What you have to do: Provide a verbatim copy of the data below.
═══ Recorded information ═══
Lemma parseShardIDsLoop_spec raw seen result ids :
  (forall x, x ∈ seen <-> x ∈ result) -> NoDup result ->
  parseShardIDsLoop raw seen result = Ok ids <->
  ids = result ++ raw /\ NoDup (result ++ raw) /\ (forall x, x ∈ raw -> x ∈ fixedShards).
Proof.
  revert seen result. induction raw as [|v raw IH]; intros seen result Hs Hn; simpl.
  { rewrite app_nil_r. split; [intros [= <-]; set_solver|intros (-> & _); done]. }
  rewrite bind_Ok. setoid_rewrite ParseShardID_Ok. setoid_rewrite failif_Ok. split.
  - intros (x & [-> Hv] & Hd & Hl). apply bool_decide_eq_false in Hd. rewrite Hs in Hd.
    apply IH in Hl as (-> & Hnd & Hall); [|set_solver|].
    + rewrite <- !app_assoc in *. simpl in *. split_and!; auto. set_solver.
    + apply list.NoDup_app. split_and!; auto; [set_solver|]. apply NoDup_singleton.
  - intros (-> & Hnd & Hall). exists v. split; [set_solver|].
    assert (Hv : v ∉ result) by (apply list.NoDup_app in Hnd as (_ & Hd & _); intros Hc; apply (Hd v Hc); by left).
    split; [apply bool_decide_eq_false; by rewrite Hs|].
    apply IH; [set_solver| |].
    + apply list.NoDup_app. split_and!; auto; [set_solver|]. apply NoDup_singleton.
    + rewrite <- !app_assoc. simpl. split_and!; auto. set_solver.
Qed.

(** ParseShardIDs accepts exactly the non-empty duplicate-free lists of
    configured shard names, and returns them in the given order. *)
Theorem parse_shard_ids_exact raw ids :
  ParseShardIDs raw = Ok ids <->
  ids = raw /\ raw <> [] /\ NoDup raw /\ (forall x, x ∈ raw -> x ∈ fixedShards).
Proof.
  unfold ParseShardIDs. rewrite failif_Ok, parseShardIDsLoop_spec by (set_solver || constructor).
  simpl. split.
  - intros (H & -> & Hnd & Hall). split_and!; auto. intros ->. done.
  - intros (-> & Hne & Hnd & Hall). split_and!; auto.
    assert (length raw <= length fixedShards)%nat.
    { apply submseteq_length, NoDup_submseteq; auto. }
    destruct raw; [done|]. simpl in *. lia.
Qed.

End ShardTypes.

Module Logical.

Inductive State :=
| StatePlanned | StateDraining | StateCopying | StateValidating | StateCutoverReady | StateCuttingOver
| StateRollbackWindow | StateCompleted | StateFailed | StateRolledBack.

#[export] Instance State_eq_dec : EqDecision State.
Proof. solve_decision. Defined.

Inductive MigrationError :=
| ErrInvalidGeneration | ErrInvalidTransition | ErrTargetWriteGeneration | ErrTargetWriteState.

Record Machine := mkMachine { state : State; generation : Z; targetWriteEvidence : bool }.

Definition New (gen : Z) : res MigrationError Machine :=
  failif gen <=? 0 with ErrInvalidGeneration else
  Ok (mkMachine StatePlanned gen false).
═══
Expected output:
Lemma parseShardIDsLoop_spec raw seen result ids :
  (forall x, x ∈ seen <-> x ∈ result) -> NoDup result ->
  parseShardIDsLoop raw seen result = Ok ids <->
  ids = result ++ raw /\ NoDup (result ++ raw) /\ (forall x, x ∈ raw -> x ∈ fixedShards).
Proof.
  revert seen result. induction raw as [|v raw IH]; intros seen result Hs Hn; simpl.
  { rewrite app_nil_r. split; [intros [= <-]; set_solver|intros (-> & _); done]. }
  rewrite bind_Ok. setoid_rewrite ParseShardID_Ok. setoid_rewrite failif_Ok. split.
  - intros (x & [-> Hv] & Hd & Hl). apply bool_decide_eq_false in Hd. rewrite Hs in Hd.
    apply IH in Hl as (-> & Hnd & Hall); [|set_solver|].
    + rewrite <- !app_assoc in *. simpl in *. split_and!; auto. set_solver.
    + apply list.NoDup_app. split_and!; auto; [set_solver|]. apply NoDup_singleton.
  - intros (-> & Hnd & Hall). exists v. split; [set_solver|].
    assert (Hv : v ∉ result) by (apply list.NoDup_app in Hnd as (_ & Hd & _); intros Hc; apply (Hd v Hc); by left).
    split; [apply bool_decide_eq_false; by rewrite Hs|].
    apply IH; [set_solver| |].
    + apply list.NoDup_app. split_and!; auto; [set_solver|]. apply NoDup_singleton.
    + rewrite <- !app_assoc. simpl. split_and!; auto. set_solver.
Qed.

(** ParseShardIDs accepts exactly the non-empty duplicate-free lists of
    configured shard names, and returns them in the given order. *)
Theorem parse_shard_ids_exact raw ids :
  ParseShardIDs raw = Ok ids <->
  ids = raw /\ raw <> [] /\ NoDup raw /\ (forall x, x ∈ raw -> x ∈ fixedShards).
Proof.
  unfold ParseShardIDs. rewrite failif_Ok, parseShardIDsLoop_spec by (set_solver || constructor).
  simpl. split.
  - intros (H & -> & Hnd & Hall). split_and!; auto. intros ->. done.
  - intros (-> & Hne & Hnd & Hall). split_and!; auto.
    assert (length raw <= length fixedShards)%nat.
    { apply submseteq_length, NoDup_submseteq; auto. }
    destruct raw; [done|]. simpl in *. lia.
Qed.

End ShardTypes.

Module Logical.

Inductive State :=
| StatePlanned | StateDraining | StateCopying | StateValidating | StateCutoverReady | StateCuttingOver
| StateRollbackWindow | StateCompleted | StateFailed | StateRolledBack.

#[export] Instance State_eq_dec : EqDecision State.
Proof. solve_decision. Defined.

Inductive MigrationError :=
| ErrInvalidGeneration | ErrInvalidTransition | ErrTargetWriteGeneration | ErrTargetWriteState.

Record Machine := mkMachine { state : State; generation : Z; targetWriteEvidence : bool }.

Definition New (gen : Z) : res MigrationError Machine :=
  failif gen <=? 0 with ErrInvalidGeneration else
  Ok (mkMachine StatePlanned gen false).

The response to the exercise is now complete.